### What is required
Run through the data and copy out every line that mentions the word "pose".

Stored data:

____

Example to_hex_255 : to_hex int32_t (-255) = Ret ["-"; "F"; "F"]%char.
Proof. vm_compute. reflexivity. Qed.
Example from_hex_ff : convert_from_string int32_t ["-"; "f"; "F"]%char 16 = Ret (-255).
Proof. vm_compute. reflexivity. Qed.
Example min8 : convert_from_string int8_t ["-"; "8"; "0"]%char 16 = Ret (-128).
Proof. vm_compute. reflexivity. Qed.
Example nul_digit : to_binary int32_t 2 = Ret ["1"; "0"]%char /\ convert_to_string int32_t 2 3 (literal (take 2 digits)) = Ret ["000"]%char.
Proof. vm_compute. done. Qed.

(** ** Specification: positional notation *)

Definition digit_ok (base : Z) (c : ascii) : Prop := 0 <= char_to_digit c < base.

(** Horner's rule from an accumulator. *)
Definition horner (base result : Z) (str : list ascii) : Z :=
  fold_left (fun r c => r * base + char_to_digit c) str result.

(** Types of 8 to 64 bits. *)
Definition wf_type (T : int_type) : Prop := 8 <= width T <= 64.
Definition in_type (T : int_type) (z : Z) : Prop := T_min T <= z <= T_max T.

(** The one value whose text cannot be read back: the minimum of a signed type
    of 32 bits or more, whose magnitude is negated in the type itself. *)
Definition unreadable (T : int_type) (z : Z) : bool := is_signed T && (32 <=? width T) && (z =? T_min T).

(** A character set whose digits the parser reads back. *)
Definition charset_ok (charset : list ascii) (base : Z) : Prop :=
  forall i, 0 <= i < base -> exists c, charset !! Z.to_nat i = Some c /\ char_to_digit c = i.

(** The sign and the digits of a text: only signed types take a sign. *)
Definition sign_split (T : int_type) (str : list ascii) : bool * list ascii :=
  match str with
  | c :: rest =>
    if is_signed T then
      if decide (c = "-"%char) then (true, rest) else if decide (c = "+"%char) then (false, rest) else (false, str)
    else (false, str)
  | [] => (false, [])
  end.

Lemma pow_width T : wf_type T -> 256 <= 2 ^ width T /\ 2 ^ width T = 2 * 2 ^ (width T - 1) /\ 128 <= 2 ^ (width T - 1).
Proof.
  intros Hw. unfold wf_type in Hw. change 256 with (2 ^ 8). change 128 with (2 ^ 7).
  split_and!; [apply Z.pow_le_mono_r; lia| |apply Z.pow_le_mono_r; lia].
  rewrite <- Z.pow_succ_r by lia. f_equal. lia.
Qed.

Lemma to_U_small T z : 0 <= z <= U_max T -> to_U T z = z.
Proof. intros Hz. unfold to_U, U_max in *. apply Z.mod_small. lia. Qed.

Lemma to_T_small T z : wf_type T -> in_type T z -> to_T T z = z.
Proof.
  intros Hw Hz. destruct (pow_width T Hw) as (_ & E & _). unfold to_T, in_type, T_min, T_max in *.
  destruct (is_signed T); rewrite Z.mod_small; lia.
Qed.

Lemma horner_le base r str : 1 <= base -> 0 <= r -> Forall (digit_ok base) str -> r <= horner base r str.
Proof.
  intros Hb Hr Hstr. revert r Hr. induction Hstr as [|c str Hc Hstr IH]; intros r Hr; cbn; [lia|].
  unfold digit_ok in Hc. etrans; [|apply IH]; nia.
Qed.

Lemma horner_snoc base r str c : horner base r (str ++ [c]) = horner base r str * base + char_to_digit c.
Proof. unfold horner. by rewrite fold_left_app. Qed.

Lemma accumulate_ok T base str : wf_type T -> 2 <= base <= 36 -> Forall (digit_ok base) str ->
  forall r, 0 <= r <= U_max T ->
  accumulate T base r str = if decide (horner base r str <= U_max T) then Ret (horner base r str) else Throw out_of_range.
Proof.
  intros Hw Hb Hstr. destruct (pow_width T Hw) as (E & _ & _).
  induction Hstr as [|c str Hc Hstr IH]; intros r Hr; cbn [accumulate]; [by rewrite decide_True by apply Hr|].
  unfold digit_ok in Hc. rewrite (decide_False (P := _ \/ _)) by lia. cbn [horner fold_left].
  set (r' := r * base + char_to_digit c). fold (horner base r' str).
  assert (((U_max T - char_to_digit c) / base < r) <-> U_max T < r') as Hiff.
  { unfold r'. split; intros Hlt.
    - apply Z.lt_nge. intros Hge. apply Z.lt_nge in Hlt. apply Hlt. apply Z.div_le_lower_bound; lia.
    - apply Z.div_lt_upper_bound; lia. }
  destruct (decide ((U_max T - char_to_digit c) / base < r)) as [Hov|Hok].
  - apply Hiff in Hov. rewrite decide_False; [done|]. intros Hle.
    assert (r' <= horner base r' str) by (apply horner_le; [lia|unfold r'; nia|done]). lia.
  - assert (r' <= U_max T) by (apply Z.le_ngt; by rewrite <- Hiff). assert (0 <= r') by (unfold r'; nia).
    rewrite to_U_small by done. by apply IH.
Qed.

Lemma accumulate_bad T base str : ~ Forall (digit_ok base) str ->
  forall r, accumulate T base r str = Throw invalid_argument \/ accumulate T base r str = Throw out_of_range.
Proof.
  induction str as [|c str IH]; intros Hbad r; [by destruct Hbad|]. cbn [accumulate]. case_decide; [by left|].
  case_decide; [by right|]. apply IH. intros Hok. apply Hbad. constructor; [unfold digit_ok; lia|done].
Qed.

(** ** Writing *)
Lemma emit_digits_ok T base charset : 2 <= base -> charset_ok charset base ->
  forall n abs, 0 <= abs < 2 ^ Z.of_nat n ->
  exists l, emit_digits (S n) T base abs charset = Ret l /\ Forall (digit_ok base) l /\ horner base 0 (rev l) = abs /\
    (0 < abs -> l <> []).
Proof.
  intros Hb Hcs. induction n as [|n IH]; intros abs Habs; cbn [emit_digits].
  - change (2 ^ Z.of_nat 0) with 1 in Habs. rewrite decide_False by lia. exists []. split_and!; [done|done|cbn; lia|lia].
  - destruct (decide (0 < abs)) as [Hpos|Hz]; [|exists []; split_and!; [done|done|cbn; lia|lia]].
    rewrite decide_False by lia. pose proof (Z.mod_pos_bound abs base ltac:(lia)) as Hmod.
    destruct (Hcs (abs mod base) Hmod) as (c & Hc & Hd). rewrite (vget_Some _ _ _ Hc). ret_step.
    destruct (IH (abs / base)) as (l & E & Hl & Hv & _).
    { rewrite Nat2Z.inj_succ, Z.pow_succ_r in Habs by lia. split; [apply Z.div_pos; lia|]. apply Z.div_lt_upper_bound; [lia|]. nia. }
    cbn [emit_digits] in E. rewrite E. ret_step. exists (c :: l). split_and!; [done| | |done].
    + constructor; [unfold digit_ok; lia|done].
    + cbn [rev]. rewrite horner_snoc, Hv, Hd. pose proof (Z.div_mod abs base ltac:(lia)). lia.
Qed.

(** ** Reading *)

(** What a text of valid digits denotes. *)
Definition denotes (T : int_type) (base : Z) (str : list ascii) : Z :=
  let '(negative, body) := sign_split T str in
  if negative then - horner base 0 body else horner base 0 body.

(** The minimum's magnitude, its reinterpretation, and its negation. *)
Lemma to_U_min T : wf_type T -> is_signed T = true -> to_U T (T_min T) = 2 ^ (width T - 1).
Proof.
  intros Hw Hs. destruct (pow_width T Hw) as (E1 & E2 & E3). unfold to_U, T_min. rewrite Hs, E2.
  symmetry. apply (Z.mod_unique_pos _ _ (-1)); lia.
Qed.

Lemma to_T_min T : wf_type T -> is_signed T = true -> to_T T (2 ^ (width T - 1)) = T_min T.
Proof.
  intros Hw Hs. destruct (pow_width T Hw) as (E1 & E2 & E3). unfold to_T, T_min. rewrite Hs.
  replace (2 ^ (width T - 1) + 2 ^ (width T - 1)) with (2 ^ width T) by lia. rewrite Z.mod_same; lia.
Qed.

Lemma neg_T_ok T x : wf_type T -> is_signed T = true -> 0 <= x <= 2 ^ (width T - 1) ->
  neg_T T (to_T T x) = if unreadable T (- x) then Undef else Ret (- x).
Proof.
  intros Hw Hs Hx. destruct (pow_width T Hw) as (E1 & E2 & E3).
  assert (T_min T = - 2 ^ (width T - 1) /\ T_max T = 2 ^ (width T - 1) - 1) as [Emin Emax] by (unfold T_min, T_max; by rewrite Hs).
  assert (x < 2 ^ (width T - 1) -> to_T T x = x) as Hsmall by (intros; apply to_T_small; [done|unfold in_type; lia]).
  unfold neg_T, unreadable. rewrite Hs. cbn [andb].
  destruct (decide (width T < 32)) as [Hn|Hn]; [rewrite (proj2 (Z.leb_gt 32 (width T))) by lia|rewrite (proj2 (Z.leb_le 32 (width T))) by lia]; cbn [andb].
  - f_equal. destruct (Z.eq_dec x (2 ^ (width T - 1))) as [->|Hne].
    + rewrite to_T_min, Emin by done. rewrite Z.opp_involutive, to_T_min by done. lia.
    + rewrite Hsmall by lia. apply to_T_small; [done|]. unfold in_type. lia.
  - destruct (Z.eqb_spec (- x) (T_min T)) as [He|He].
    + assert (x = 2 ^ (width T - 1)) as -> by lia. rewrite to_T_min by done. rewrite decide_False by lia. done.
    + rewrite Hsmall by lia. by rewrite decide_True by lia.
Qed.

Lemma finish_ok T (negative : bool) result :
  wf_type T -> 0 <= result <= U_max T -> (negative = true -> is_signed T = true) ->
  (if is_signed T then
     if negative then
       let min_mag := to_U T (T_min T) in
       if decide (min_mag < result) then Throw out_of_range else neg_T T (to_T T result)
     else if decide (to_U T (T_max T) < result) then Throw out_of_range else Ret (to_T T result)
   else Ret (to_T T result)) =
  let v := if negative then - result else result in
  if decide (in_type T v) then if unreadable T v then Undef else Ret v else Throw out_of_range.
Proof.
  intros Hw Hr Hneg. destruct (pow_width T Hw) as (E1 & E2 & E3). cbn zeta. unfold U_max in Hr.
  destruct (is_signed T) eqn:Hs.
  - assert (T_min T = - 2 ^ (width T - 1) /\ T_max T = 2 ^ (width T - 1) - 1) as [Emin Emax] by (unfold T_min, T_max; by rewrite Hs).
    destruct negative.
    + rewrite to_U_min by done. unfold in_type. destruct (decide (2 ^ (width T - 1) < result)).
      * by rewrite decide_False by lia.
      * rewrite decide_True by lia. apply neg_T_ok; [done|done|lia].
    + rewrite to_U_small by (unfold U_max; lia). destruct (decide (T_max T < result)).
      * rewrite decide_False; [done|unfold in_type; lia].
      * rewrite decide_True by (unfold in_type; lia). rewrite to_T_small by (done || (unfold in_type; lia)).
        unfold unreadable. rewrite (proj2 (Z.eqb_neq result (T_min T))) by lia. by rewrite andb_false_r.
  - destruct negative; [by specialize (Hneg eq_refl)|].
    assert (in_type T result) as Hin by (unfold in_type, T_min, T_max; rewrite Hs; lia).
    rewrite decide_True by done. rewrite to_T_small by done. unfold unreadable. by rewrite Hs.
Qed.

Lemma sign_split_signed T str : (sign_split T str).1 = true -> is_signed T = true.
Proof. destruct str as [|c str]; cbn; [done|]. by destruct (is_signed T). Qed.

(** The guards and the sign, then the accumulation and the range check. *)
Lemma convert_from_string_unfold T str base : 2 <= base <= 36 -> str <> [] ->
  convert_from_string T str base =
    let '(negative, body) := sign_split T str in
    if decide (negative = true /\ body = []) then Throw invalid_argument else
    result ← accumulate T base 0 body;
    if is_signed T then
      if negative then
        let min_mag := to_U T (T_min T) in
        if decide (min_mag < result) then Throw out_of_range else neg_T T (to_T T result)
      else if decide (to_U T (T_max T) < result) then Throw out_of_range else Ret (to_T T result)
    else Ret (to_T T result).
Proof.
  intros Hb Hne. unfold convert_from_string. rewrite decide_False by lia. destruct str as [|c rest]; [done|]. cbn [sign_split].
  destruct (is_signed T); [|rewrite decide_False by (by intros []); done].
  destruct (decide (c = "-"%char)).
  - destruct (decide (rest = [])) as [->|Hr]; [by rewrite decide_True|]. by rewrite decide_False by (by intros []).
  - destruct (decide (c = "+"%char)); by rewrite decide_False by (by intros []).
Qed.

Definition lone_minus (T : int_type) (str : list ascii) : Prop := is_signed T = true /\ str = ["-"%char].

Lemma lone_minus_split T str : str <> [] ->
  (let '(negative, body) := sign_split T str in negative = true /\ body = []) <-> lone_minus T str.
Proof.
  intros Hne. destruct str as [|c rest]; [done|]. cbn. unfold lone_minus. destruct (is_signed T).
  - repeat case_decide; naive_solver.
  - naive_solver.
Qed.

Lemma parse_digits T base str : wf_type T -> 2 <= base <= 36 -> str <> [] -> ~ lone_minus T str ->
  Forall (digit_ok base) (sign_split T str).2 ->
  convert_from_string T str base =
    if decide (in_type T (denotes T base str)) then
      if unreadable T (denotes T base str) then Undef else Ret (denotes T base str)
    else Throw out_of_range.
Proof.
  intros Hw Hb Hne Hlone Hok. destruct (pow_width T Hw) as (E1 & E2 & E3). rewrite convert_from_string_unfold by done.
  unfold denotes. rewrite <- (lone_minus_split T str Hne) in Hlone. pose proof (sign_split_signed T str) as Hsig.
  destruct (sign_split T str) as [negative body] eqn:E. cbn [fst snd] in *. rewrite (decide_False (P := _ /\ _)) by done.
  rewrite accumulate_ok by (done || (unfold U_max; lia)). set (r := horner base 0 body).
  assert (0 <= r) by (apply horner_le; [lia|lia|done]).
  destruct (decide (r <= U_max T)) as [Hr|Hr]; [ret_step; by apply finish_ok|]. cbn.
  rewrite decide_False; [done|]. unfold in_type, T_min, T_max, U_max in *.
  destruct (is_signed T); destruct negative; lia.
Qed.

Lemma parse_bad T base str : 2 <= base <= 36 -> ~ Forall (digit_ok base) (sign_split T str).2 ->
  convert_from_string T str base = Throw invalid_argument \/ convert_from_string T str base = Throw out_of_range.
Proof.
  intros Hb Hbad. assert (str <> []) as Hne by (intros ->; apply Hbad; constructor).
  rewrite convert_from_string_unfold by done. destruct (sign_split T str) as [negative body]. cbn [snd] in Hbad.
  case_decide; [by left|]. destruct (accumulate_bad T base body Hbad 0) as [-> | ->]; auto.
Qed.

____

### Written solution
    rewrite decide_False by lia. pose proof (Z.mod_pos_bound abs base ltac:(lia)) as Hmod.
    + cbn [rev]. rewrite horner_snoc, Hv, Hd. pose proof (Z.div_mod abs base ltac:(lia)). lia.
  unfold denotes. rewrite <- (lone_minus_split T str Hne) in Hlone. pose proof (sign_split_signed T str) as Hsig.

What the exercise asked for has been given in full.